特別法廷は、カンボジアの国内法廷であり、国際法廷ではない。ただ、国内法に加えて国際法も適用し、判事や検察官ら司法官にはカンボジア人と外国人がおり、必ず共同で作業を行っている。つまり、国内法廷でありながら、国際法廷の標準を適用する、「ハイブリッド(混合)」法廷だ。
 具体的には、たとえば判事は、1審で5人、2審(最高裁)で7人いるが、それぞれカンボジア人が過半数を占めている。1審はニル・ノン裁判長ら3人のカンボジア人に、国際(外国人)判事が加わる。最高裁は、カンボジア人4人と、国際判事からなる。ただ、これで多数決にしてしまうと、カンボジア人判事だけの意見で結論が出てしまう可能性があるため、特別法廷では、「過半数プラス1」と呼ばれる方式をとっている。多数決で判断をするときは、最低でも国際判事のうちどちらかが同意しなければ成立しない、という方法だ。特別法廷では、捜査判事、検察官、弁護士などにも外国人が必ず加わっている。
 ハイブリッド法廷は、これまでにない新しい形であり、その意味で、あとに続く国際刑事裁判のモデルの一つともなる重要な役割を担っている。  また、特別法廷の特徴のひとつが、被害者の裁判参加だ。拷問や拘束など、ポル・ポト政権下で被害を受けた人は、「民事当事者」として裁判に参加し、被害について陳述したり、被告や証人に質問をしたり、補償を求めたりすることができる。補償といっても、金銭的な措置ではなく、たとえばモニュメントの建設など「集団的かつ象徴的」なものだ。被害者にとっては、被害を語る場を与えられることが補償の一つになり得るとの考え方もある。

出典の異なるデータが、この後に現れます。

(** * steps-hockeyapp-android-deploy: a shallow embedding of [step.go]

    The step reads its configuration from the process environment,
    validates two paths and a token, builds one multipart POST request,
    sends it, classifies the response and exports up to four key/value
    pairs through the external [envman] tool.

    The program is embedded as a computation in a small state-and-exit
    monad.  Everything outside the program text (environment variables,
    the file system, the network, [envman], the JSON scanner of
    [encoding/json], the iteration order of Go maps) is a field of the
    record [World]; the process state [Proc] holds what the run has done
    so far: the interactions with the outside, in order, and the files it
    has opened and not closed. *)

From Stdlib Require Import ZArith String Ascii Lia.
From stdpp Require Import base strings gmap list pretty.

(** ** Go values *)

(** What the program can observe of a value of the [error] interface:
    its [Error()] text (the [%s] verb), its Go-syntax rendering (the
    [%#v] verb) and the answer of [os.IsNotExist]. *)
Record error := mkError {
  err_Error : string;
  err_GoString : string;
  err_IsNotExist : bool;
}.

Definition DQUOTE : string := String (ascii_of_nat 34) "".
Definition ESC : string := String (ascii_of_nat 27) "".
Definition LF : string := String (ascii_of_nat 10) "".

(** [errors.New] *)
Definition errors_New (s : string) : error :=
  mkError s ("&errors.errorString{s:" +:+ DQUOTE +:+ s +:+ DQUOTE +:+ "}") false.

(** [os.FileInfo]: never inspected by the step. *)
Record FileInfo := mkFileInfo {
  fi_Name : string;
  fi_IsDir : bool;
}.

(** An [*os.File] as [io.Copy] sees it: the bytes it delivers and the
    error, if any, that ends the read ([nil] on a clean end of file). *)
Record File := mkFile {
  f_name : string;
  f_data : string;
  f_readErr : option error;
}.

(** The body that [multipart.Writer] accumulates in its [bytes.Buffer],
    kept as the sequence of parts rather than as encoded bytes. *)
Inductive Part :=
| FieldPart (fieldname value : string)
| FilePart (fieldname filename content : string).

Record Writer := mkWriter {
  mw_boundary : string;
  mw_parts : list Part;
  mw_closed : bool;
}.

(** [*http.Request] *)
Record Request := mkRequest {
  Method : string;
  URL : string;
  Header : gmap string (list string);
  ReqBody : Writer;
}.

(** [*http.Response]: the status code and what [ioutil.ReadAll] gets out
    of [Body] (the bytes read, and the read error if there is one). *)
Record Response := mkResponse {
  StatusCode : Z;
  Body : string * option error;
}.

(** JSON values as the scanner of [encoding/json] delivers them. *)
Unset Elimination Schemes.
Inductive json :=
| JNull
| JBool (b : bool)
| JNumber (literal : string)
| JString (s : string)
| JArray (elems : list json)
| JObject (members : list (string * json)).
Set Elimination Schemes.

(** ** Constants (step.go, lines 21-28) *)

Definition hockeyAppDeployStatusKey : string := "HOCKEYAPP_DEPLOY_STATUS".
Definition hockeyAppDeployStatusSuccess : string := "success".
Definition hockeyAppDeployStatusFailed : string := "failed".
Definition hockeyAppDeployPublicURLKey : string := "HOCKEYAPP_DEPLOY_PUBLIC_URL".
Definition hockeyAppDeployBuildURLKey : string := "HOCKEYAPP_DEPLOY_BUILD_URL".
Definition hockeyAppDeployConfigURLKey : string := "HOCKEYAPP_DEPLOY_CONFIG_URL".

(** ** Models (step.go, lines 35-39) *)

Record ResponseModel := mkResponseModel {
  ConfigURL : string;
  PublicURL : string;
  BuildURL : string;
}.

(** [var responseModel ResponseModel]: the zero value. *)
Definition zeroResponseModel : ResponseModel := mkResponseModel "" "" "".

(** ** The outside world *)

Record World := mkWorld {
  (** the process environment read by [os.Getenv] *)
  environ : gmap string string;
  (** [os.Stat] *)
  os_Stat : string → FileInfo + error;
  (** [os.Open] *)
  os_Open : string → File + error;
  (** the order in which [range] visits a [map[string]string] *)
  go_range : gmap string string → list (string * string);
  (** the random boundary chosen by [multipart.NewWriter] *)
  multipart_boundary : string;
  (** [http.NewRequest]: the error for a URL it cannot parse *)
  url_Parse_err : string → option error;
  (** [http.Client.Do] *)
  http_Do : Request → option Response * option error;
  (** running [envman add --key k] with [v] on standard input *)
  envman_Run : string → string → option error;
  (** the syntax layer of [encoding/json] *)
  json_scan : string → json + error;
  (** [*json.UnmarshalTypeError] for a JSON value of the given kind met
      at the given struct field (empty at top level) *)
  json_UnmarshalTypeError : string → string → error;
}.

(** ** The process *)

Inductive event :=
| EvStdout (s : string)            (* a write to os.Stdout *)
| EvEnvman (key value : string)    (* envman add --key key, value on stdin *)
| EvCreateRequest (url : string)   (* a call of createRequest *)
| EvOpen (pth : string)            (* os.Open pth *)
| EvHTTPDo (req : Request)         (* client.Do req *)
| EvUnmarshal (data : string)      (* json.Unmarshal data *)
| EvBodyClose.                     (* response.Body.Close() *)

Record Proc := mkProc {
  trace : list event;        (* oldest first *)
  unclosed_files : list string;
}.

(** [unclosed_files] has one entry, the path, for every successful
    [os.Open] whose file the program has not closed.  [step.go] has no
    call of [Close] on a file, so nothing in the program removes an entry.
    The field records what the program did, not the descriptors the kernel
    holds: the Go runtime closes the descriptor of an [*os.File] that has
    become unreachable if and when its finalizer runs, and that is not
    decided here. *)

Definition startProc : Proc := mkProc [] [].

Inductive outcome (A : Type) :=
| Returned (a : A)
| Exited (code : Z)
| Panicked (msg : string).
Arguments Returned {A} a.
Arguments Exited {A} code.
Arguments Panicked {A} msg.

Definition Run (A : Type) : Type := Proc → outcome A * Proc.

#[global] Instance Run_ret : MRet Run := λ A a σ, (Returned a, σ).

#[global] Instance Run_bind : MBind Run := λ A B k m σ,
  match m σ with
  | (Returned a, σ') => k a σ'
  | (Exited c, σ') => (Exited c, σ')
  | (Panicked msg, σ') => (Panicked msg, σ')
  end.

Definition emit (e : event) : Run unit :=
  λ σ, (Returned tt, mkProc (trace σ ++ [e]) (unclosed_files σ)).

(** [os.Exit] *)
Definition os_Exit {A} (code : Z) : Run A := λ σ, (Exited code, σ).

(** A run-time panic. *)
Definition panic {A} (msg : string) : Run A := λ σ, (Panicked msg, σ).

(** The exit status the operating system sees: 0 when [main] returns,
    the argument of [os.Exit], 2 for a panic. *)
Definition exit_status {A} (o : outcome A) : Z :=
  match o with
  | Returned _ => 0
  | Exited c => c
  | Panicked _ => 2
  end.

(** [os.Getenv]: the empty string for an unset variable. *)
Definition os_Getenv (w : World) (key : string) : string :=
  default "" (environ w !! key).

(** [fmt.Printf] and [fmt.Println()] *)
Definition fmt_Printf (s : string) : Run unit := emit (EvStdout s).
Definition fmt_Println : Run unit := emit (EvStdout LF).

(** ** Functions (step.go, lines 45-140) *)

Definition exportEnvironmentWithEnvman (w : World) (keyStr valueStr : string)
  : Run (option error) :=
  emit (EvEnvman keyStr valueStr);;
  mret (envman_Run w keyStr valueStr).

Definition logWarn (errorMsg : string) : Run unit :=
  fmt_Printf (ESC +:+ "[33;1m" +:+ errorMsg +:+ ESC +:+ "[0m" +:+ LF).

Definition logFail {A} (w : World) (errorMsg : string) : Run A :=
  err ← exportEnvironmentWithEnvman w hockeyAppDeployStatusKey hockeyAppDeployStatusFailed;
  match err with
  | Some e => logWarn ("Failed to export " +:+ hockeyAppDeployStatusKey
                       +:+ ", error: " +:+ err_Error e)
  | None => mret tt
  end;;
  fmt_Printf (ESC +:+ "[31;1m" +:+ errorMsg +:+ ESC +:+ "[0m" +:+ LF);;
  os_Exit 1.

Definition logInfo (errorMsg : string) : Run unit :=
  fmt_Println;;
  fmt_Printf (ESC +:+ "[34;1m" +:+ errorMsg +:+ ESC +:+ "[0m" +:+ LF).

Definition logDetails (errorMsg : string) : Run unit :=
  fmt_Printf ("  " +:+ errorMsg +:+ LF).

Definition logDone (errorMsg : string) : Run unit :=
  fmt_Printf ("  " +:+ ESC +:+ "[32;1m" +:+ errorMsg +:+ ESC +:+ "[0m" +:+ LF).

 特別法廷が訴追の対象とするのは、「ポル・ポト派政権の最高幹部、または1975年4月17日から79年1月6日までの間に行なわれた深刻な人権侵害に最も重大な責任を負う者」だ。
 私が傍聴した「ケース1」は、S21と呼ばれるポル・ポト時代の政治犯収容所(現トゥールスレン虐殺博物館)のカン・ケック・イウ元所長(70)が被告だった。S21では、判明しているだけで12,000人以上がスパイ容疑などをかけられ、拷問の果てに殺害された。同被告は、殺人、拷問、人道に対する犯罪、戦争犯罪で起訴された。

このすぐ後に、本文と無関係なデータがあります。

Lemma days_between_add_days_witness :
  add_days (mkdate 2024 2 28)
    (days_between (mkdate 2024 2 28) (mkdate 2024 3 1) - 1)
  = Ok (mkdate 2024 3 1).
Proof.
  apply (proj1 (days_between_add_days (mkdate 2024 2 28) (mkdate 2024 3 1)
                  ltac:(vm_compute; split; discriminate)
                  ltac:(vm_compute; split; discriminate))).
Defined.

End date_utils_properties.

Section calculator_more_properties.

Import BusinessDayCalculator.

Lemma business_days_between_app self a b c :
  a <= b + 1 → b <= c →
  business_days_between self a c =
    business_days_between self a b ++ business_days_between self (b + 1) c.
Proof.
  intros Hab Hbc. unfold business_days_between.
  replace (c + 1 - a) with ((b + 1 - a) + (c + 1 - (b + 1))) by lia.
  rewrite seqZ_app by lia. rewrite List.filter_app.
  by replace (a + (b + 1 - a)) with (b + 1) by lia.
Qed.

Lemma length_business_days_between_le self a b :
  a <= b + 1 →
  (length (business_days_between self a b) <= Z.to_nat (b + 1 - a))%nat.
Proof.
  intros Hab. unfold business_days_between.
  etrans; [apply List.filter_length_le|].
  by rewrite length_seqZ.
Qed.

(** X3.  For a range that ends before 9999-12-31, [count_business_days]
    returns a count between 0 and [days_between(from_date, to_date)], and the
    count of a range is the sum of the counts of the two parts it is cut into
    at any day [mid]. *)
Theorem count_business_days_bounds_and_split (fuel : nat)
    (self : BusinessDayCalculator.t) (from_date mid to_date : date) :
  valid_date from_date → from_date <= mid → mid < to_date →
  to_date < _MAXORDINAL →
  (Z.to_nat (to_date + 1 - from_date) < fuel)%nat →
  ∃ c1 c2,
    count_business_days fuel self from_date mid = Some (Ok c1)
    ∧ count_business_days fuel self (mid + 1) to_date = Some (Ok c2)
    ∧ count_business_days fuel self from_date to_date = Some (Ok (c1 + c2))
    ∧ 0 <= c1 + c2 <= days_between from_date to_date.
Proof.
  intros Hv Hm Ht Hmax Hf.
  destruct (count_business_days_spec fuel self from_date mid)
    as [H1 _]; [done|lia|lia|lia|].
  destruct (count_business_days_spec fuel self (mid + 1) to_date)
    as [H2 _]; [unfold valid_date in *; lia|lia|lia|lia|].
  destruct (count_business_days_spec fuel self from_date to_date)
    as [H3 _]; [done|lia|lia|lia|].
  eexists _, _. split; [exact H1|]. split; [exact H2|].
  rewrite H3, (business_days_between_app self from_date mid to_date) by lia.
  rewrite length_app, Nat2Z.inj_add. split; [done|].
  pose proof (length_business_days_between_le self from_date mid ltac:(lia)).
  pose proof (length_business_days_between_le self (mid + 1) to_date
                ltac:(lia)).
  unfold days_between. lia.
Qed.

 また現在、公判中で身柄拘束されているのは「ケース2」のヌオン・チア元人民代表議会議長(86)と、キュー・サムファン元幹部会議長(81)。ともに、生存する中ではポル・ポト時代の最高幹部だ。「ケース2」には4人の被告がいたが、2013年3月にイエン・サリ元副首相兼外相が87歳で死去、その妻でやはり被告のイエン・チリト元社会問題相(81)は、「認知症」と診断され2012年に身柄を釈放された。